▼
Record ExecResult := { Stdout : list ascii; Stderr : list ascii; ExitCode : Z; TimedOut : bool; ExDuration : Duration }.

Section executor.
(** The daemon, the addresses a request can be made of, and the random part of a name. *)
Context (daemon : list Request → Duration * Reply) (requestable : string → bool).

Definition Sent : Type := list Request.

(** A request about a container: none if no address can be made of its id. *)
Definition call (id : string) (r : Request) (sent : Sent) : option (Duration * Reply) * Sent :=
  if requestable id then (Some (daemon (sent ++ [r])), sent ++ [r]) else (None, sent).

(** The calls that only look at the status, with the time they take. *)
Definition statusCall (good : list Z) (id : string) (r : Request) (sent : Sent) : (option APIError * Duration) * Sent :=
  match call id r sent with
  | (None, sent) => ((Some BuildRequest, 0), sent)
  | (Some (took, Lost), sent) => ((Some CallFailed, took), sent)
  | (Some (took, Reply_ status _ _ _ _), sent) => ((if decide (status ∈ good) then None else Some (UnexpectedStatus status), took), sent)
  end.

Definition startContainer (id : string) : Sent → (option APIError * Duration) * Sent := statusCall [204; 304] id (StartReq id).

Definition killContainer (id : string) : Sent → (option APIError * Duration) * Sent := statusCall [204; 404] id (KillReq id).

Definition removeContainer (id : string) : Sent → (option APIError * Duration) * Sent := statusCall [204; 404] id (RemoveReq id).

Definition createBody (image : string) (cmd : list string) : containerCreateBody := {|
  cbImage := image; cbCmd := cmd; WorkingDir := "/sandbox"; NetworkDisabled := true; Labels := [("nexixai.role", "sandbox")];
  CMemory := 512 * 1024 * 1024; NanoCPUs := 1000000000; ReadonlyRootfs := true;
  Tmpfs := [("/tmp", "size=64m"); ("/sandbox", "size=64m")]; NetworkMode := "none"
|}.

Definition containerNamePrefix : string := "agentos-sandbox-".

Definition createContainer (random image : string) (cmd : list string) (sent : Sent) : (APIError + string) * Sent :=
  let r := CreateReq (containerNamePrefix +:+ random) (createBody image cmd) in
  match (daemon (sent ++ [r])).2 with
  | Lost => (inl CallFailed, sent ++ [r])
  | Reply_ status _ id _ _ =>
      if decide (status ≠ 201) then (inl (UnexpectedStatus status), sent ++ [r])
      else match id with None => (inl DecodeFailed, sent ++ [r]) | Some id => (inr id, sent ++ [r]) end
  end.

(** Whether the wait timed out, the exit code, and how long it took.  The time limit also
    ends the reading of an answer that has begun, and that is an error. *)
Definition waitContainer (id : string) (timeout : Duration) (sent : Sent) : (APIError + (bool * Z * Duration)) * Sent :=
  match call id (WaitReq id) sent with
  | (None, sent) => (inl BuildRequest, sent)
  | (Some (took, reply), sent) =>
      if decide (timeout <= took) then (inr (true, -1, timeout), sent)
      else match reply with
      | Lost => (inl CallFailed, sent)
      | Reply_ status body _ exit _ =>
          if decide (status ≠ 200) then (inl (UnexpectedStatus status), sent)
          else if decide (timeout <= took + body) then (inl DecodeFailed, sent)
          else match exit with None => (inl DecodeFailed, sent) | Some code => (inr (false, code, took + body), sent) end
      end
  end.

Definition getLogs (id : string) (sent : Sent) : (APIError + (list ascii * list ascii)) * Sent :=
  match call id (LogsReq id) sent with
  | (None, sent) => (inl BuildRequest, sent)
  | (Some (_, Lost), sent) => (inl CallFailed, sent)
  | (Some (_, Reply_ status _ _ _ raw), sent) =>
      if decide (status ≠ 200) then (inl (UnexpectedStatus status), sent)
      else match raw with None => (inl ReadLogsFailed, sent) | Some data => (inr (demuxDockerStream data), sent) end
  end.

(** Start, wait, perhaps kill, and read the output. *)
Definition runContainer (id : string) (timeout : Duration) (sent : Sent) : (ExecError + ExecResult) * Sent :=
  match startContainer id sent with
  | ((Some e, _), sent) => (inl (StartFailed e), sent)
  | ((None, started), sent) =>
      match waitContainer id timeout sent with
      | (inl e, sent) => (inl (WaitFailed e), sent)
      | (inr (timedOut, exitCode, waited), sent) =>
          let sent := if timedOut then (killContainer id sent).2 else sent in
          match getLogs id sent with
          | (inl e, sent) => (inl (LogsFailed e), sent)
          | (inr (stdout, stderr), sent) =>
              (inr {| Stdout := stdout; Stderr := stderr; ExitCode := exitCode; TimedOut := timedOut; ExDuration := started + waited |}, sent)
          end
      end
  end.

(** The deferred removal comes last on every path. *)
Definition executeInContainer (id : string) (timeout : Duration) (sent : Sent) : (ExecError + ExecResult) * Sent :=
  let '(r, sent) := runContainer id timeout sent in (r, (removeContainer id sent).2).

Definition Execute (random language code : string) (timeout : Duration) (sent : Sent) : (ExecError + ExecResult) * Sent :=
  if decide (code = "") then (inl EmptyCode, sent)
  else match SupportedLanguages !! language with
  | None => (inl (UnsupportedLanguage language), sent)
  | Some lang =>
      match createContainer random (Image lang) (buildCommand lang code) sent with
      | (inl e, sent) => (inl (CreateFailed e), sent)
      | (inr id, sent) => executeInContainer id timeout sent
      end
  end.

Definition shellImage : string := "ubuntu:24.04".

Definition ExecuteShell (random command : string) (timeout : Duration) (sent : Sent) : (ExecError + ExecResult) * Sent :=
  if decide (command = "") then (inl EmptyCommand, sent)
  else match createContainer random shellImage ["bash"; "-c"; command] sent with
  | (inl e, sent) => (inl (CreateFailed e), sent)
  | (inr id, sent) => executeInContainer id timeout sent
  end.
End executor.

(** ** The tools (mcp/tools/sandbox.go) *)

Definition defaultTimeoutSeconds : Z := 30.
Definition maxTimeoutSeconds : Z := 300.

Record executeCodeInput := { Language : string; Code : string; CTimeout : option Z }.
Record executeShellInput := { Command : string; STimeout : option Z }.

(** Milliseconds of [Duration]. *)
Record executeOutput := { oStdout : list ascii; oStderr : list ascii; oExitCode : Z; oTimedOut : bool; oDurationMs : Z }.

Inductive SandboxToolError :=
  | InvalidParameters | LanguageRequired | CodeRequired | CommandRequired | TimeoutTooShort | TimeoutTooLong | ExecutionFailed (e : ExecError).

Definition timeoutOf (asked : option Z) : SandboxToolError + Z :=
  match asked with
  | None => inr defaultTimeoutSeconds
  | Some n => if decide (n < 1) then inl TimeoutTooShort else if decide (maxTimeoutSeconds < n) then inl TimeoutTooLong else inr n
  end.

Definition outputOf (r : ExecResult) : executeOutput := {|
  oStdout := Stdout r; oStderr := Stderr r; oExitCode := ExitCode r; oTimedOut := TimedOut r; oDurationMs := Z.quot (ExDuration r) Millisecond
|}.

(** An executor, as the tools use it. *)
Class SandboxExecutor (W : Type) := {
  execute : string → string → Duration → W → (ExecError + ExecResult) * W;
  executeShell : string → Duration → W → (ExecError + ExecResult) * W
}.

#[export] Instance DockerExecutor daemon requestable random : SandboxExecutor Sent := {|
  execute := Execute daemon requestable random; executeShell := ExecuteShell daemon requestable random
|}.

Section tools.
Context {W : Type} `{SandboxExecutor W}.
▲
→ **Problem**: Each line of the listing should be copied exactly, with none left out.

→ **Response**:
Record ExecResult := { Stdout : list ascii; Stderr : list ascii; ExitCode : Z; TimedOut : bool; ExDuration : Duration }.

Section executor.
(** The daemon, the addresses a request can be made of, and the random part of a name. *)
Context (daemon : list Request → Duration * Reply) (requestable : string → bool).

Definition Sent : Type := list Request.

(** A request about a container: none if no address can be made of its id. *)
Definition call (id : string) (r : Request) (sent : Sent) : option (Duration * Reply) * Sent :=
  if requestable id then (Some (daemon (sent ++ [r])), sent ++ [r]) else (None, sent).

(** The calls that only look at the status, with the time they take. *)
Definition statusCall (good : list Z) (id : string) (r : Request) (sent : Sent) : (option APIError * Duration) * Sent :=
  match call id r sent with
  | (None, sent) => ((Some BuildRequest, 0), sent)
  | (Some (took, Lost), sent) => ((Some CallFailed, took), sent)
  | (Some (took, Reply_ status _ _ _ _), sent) => ((if decide (status ∈ good) then None else Some (UnexpectedStatus status), took), sent)
  end.

Definition startContainer (id : string) : Sent → (option APIError * Duration) * Sent := statusCall [204; 304] id (StartReq id).

Definition killContainer (id : string) : Sent → (option APIError * Duration) * Sent := statusCall [204; 404] id (KillReq id).

Definition removeContainer (id : string) : Sent → (option APIError * Duration) * Sent := statusCall [204; 404] id (RemoveReq id).

Definition createBody (image : string) (cmd : list string) : containerCreateBody := {|
  cbImage := image; cbCmd := cmd; WorkingDir := "/sandbox"; NetworkDisabled := true; Labels := [("nexixai.role", "sandbox")];
  CMemory := 512 * 1024 * 1024; NanoCPUs := 1000000000; ReadonlyRootfs := true;
  Tmpfs := [("/tmp", "size=64m"); ("/sandbox", "size=64m")]; NetworkMode := "none"
|}.

Definition containerNamePrefix : string := "agentos-sandbox-".

Definition createContainer (random image : string) (cmd : list string) (sent : Sent) : (APIError + string) * Sent :=
  let r := CreateReq (containerNamePrefix +:+ random) (createBody image cmd) in
  match (daemon (sent ++ [r])).2 with
  | Lost => (inl CallFailed, sent ++ [r])
  | Reply_ status _ id _ _ =>
      if decide (status ≠ 201) then (inl (UnexpectedStatus status), sent ++ [r])
      else match id with None => (inl DecodeFailed, sent ++ [r]) | Some id => (inr id, sent ++ [r]) end
  end.

(** Whether the wait timed out, the exit code, and how long it took.  The time limit also
    ends the reading of an answer that has begun, and that is an error. *)
Definition waitContainer (id : string) (timeout : Duration) (sent : Sent) : (APIError + (bool * Z * Duration)) * Sent :=
  match call id (WaitReq id) sent with
  | (None, sent) => (inl BuildRequest, sent)
  | (Some (took, reply), sent) =>
      if decide (timeout <= took) then (inr (true, -1, timeout), sent)
      else match reply with
      | Lost => (inl CallFailed, sent)
      | Reply_ status body _ exit _ =>
          if decide (status ≠ 200) then (inl (UnexpectedStatus status), sent)
          else if decide (timeout <= took + body) then (inl DecodeFailed, sent)
          else match exit with None => (inl DecodeFailed, sent) | Some code => (inr (false, code, took + body), sent) end
      end
  end.

Definition getLogs (id : string) (sent : Sent) : (APIError + (list ascii * list ascii)) * Sent :=
  match call id (LogsReq id) sent with
  | (None, sent) => (inl BuildRequest, sent)
  | (Some (_, Lost), sent) => (inl CallFailed, sent)
  | (Some (_, Reply_ status _ _ _ raw), sent) =>
      if decide (status ≠ 200) then (inl (UnexpectedStatus status), sent)
      else match raw with None => (inl ReadLogsFailed, sent) | Some data => (inr (demuxDockerStream data), sent) end
  end.

(** Start, wait, perhaps kill, and read the output. *)
Definition runContainer (id : string) (timeout : Duration) (sent : Sent) : (ExecError + ExecResult) * Sent :=
  match startContainer id sent with
  | ((Some e, _), sent) => (inl (StartFailed e), sent)
  | ((None, started), sent) =>
      match waitContainer id timeout sent with
      | (inl e, sent) => (inl (WaitFailed e), sent)
      | (inr (timedOut, exitCode, waited), sent) =>
          let sent := if timedOut then (killContainer id sent).2 else sent in
          match getLogs id sent with
          | (inl e, sent) => (inl (LogsFailed e), sent)
          | (inr (stdout, stderr), sent) =>
              (inr {| Stdout := stdout; Stderr := stderr; ExitCode := exitCode; TimedOut := timedOut; ExDuration := started + waited |}, sent)
          end
      end
  end.

(** The deferred removal comes last on every path. *)
Definition executeInContainer (id : string) (timeout : Duration) (sent : Sent) : (ExecError + ExecResult) * Sent :=
  let '(r, sent) := runContainer id timeout sent in (r, (removeContainer id sent).2).

Definition Execute (random language code : string) (timeout : Duration) (sent : Sent) : (ExecError + ExecResult) * Sent :=
  if decide (code = "") then (inl EmptyCode, sent)
  else match SupportedLanguages !! language with
  | None => (inl (UnsupportedLanguage language), sent)
  | Some lang =>
      match createContainer random (Image lang) (buildCommand lang code) sent with
      | (inl e, sent) => (inl (CreateFailed e), sent)
      | (inr id, sent) => executeInContainer id timeout sent
      end
  end.

Definition shellImage : string := "ubuntu:24.04".

Definition ExecuteShell (random command : string) (timeout : Duration) (sent : Sent) : (ExecError + ExecResult) * Sent :=
  if decide (command = "") then (inl EmptyCommand, sent)
  else match createContainer random shellImage ["bash"; "-c"; command] sent with
  | (inl e, sent) => (inl (CreateFailed e), sent)
  | (inr id, sent) => executeInContainer id timeout sent
  end.
End executor.

(** ** The tools (mcp/tools/sandbox.go) *)

Definition defaultTimeoutSeconds : Z := 30.
Definition maxTimeoutSeconds : Z := 300.

Record executeCodeInput := { Language : string; Code : string; CTimeout : option Z }.
Record executeShellInput := { Command : string; STimeout : option Z }.

(** Milliseconds of [Duration]. *)
Record executeOutput := { oStdout : list ascii; oStderr : list ascii; oExitCode : Z; oTimedOut : bool; oDurationMs : Z }.

Inductive SandboxToolError :=
  | InvalidParameters | LanguageRequired | CodeRequired | CommandRequired | TimeoutTooShort | TimeoutTooLong | ExecutionFailed (e : ExecError).

Definition timeoutOf (asked : option Z) : SandboxToolError + Z :=
  match asked with
  | None => inr defaultTimeoutSeconds
  | Some n => if decide (n < 1) then inl TimeoutTooShort else if decide (maxTimeoutSeconds < n) then inl TimeoutTooLong else inr n
  end.

Definition outputOf (r : ExecResult) : executeOutput := {|
  oStdout := Stdout r; oStderr := Stderr r; oExitCode := ExitCode r; oTimedOut := TimedOut r; oDurationMs := Z.quot (ExDuration r) Millisecond
|}.

(** An executor, as the tools use it. *)
Class SandboxExecutor (W : Type) := {
  execute : string → string → Duration → W → (ExecError + ExecResult) * W;
  executeShell : string → Duration → W → (ExecError + ExecResult) * W
}.

#[export] Instance DockerExecutor daemon requestable random : SandboxExecutor Sent := {|
  execute := Execute daemon requestable random; executeShell := ExecuteShell daemon requestable random
|}.

Section tools.
Context {W : Type} `{SandboxExecutor W}.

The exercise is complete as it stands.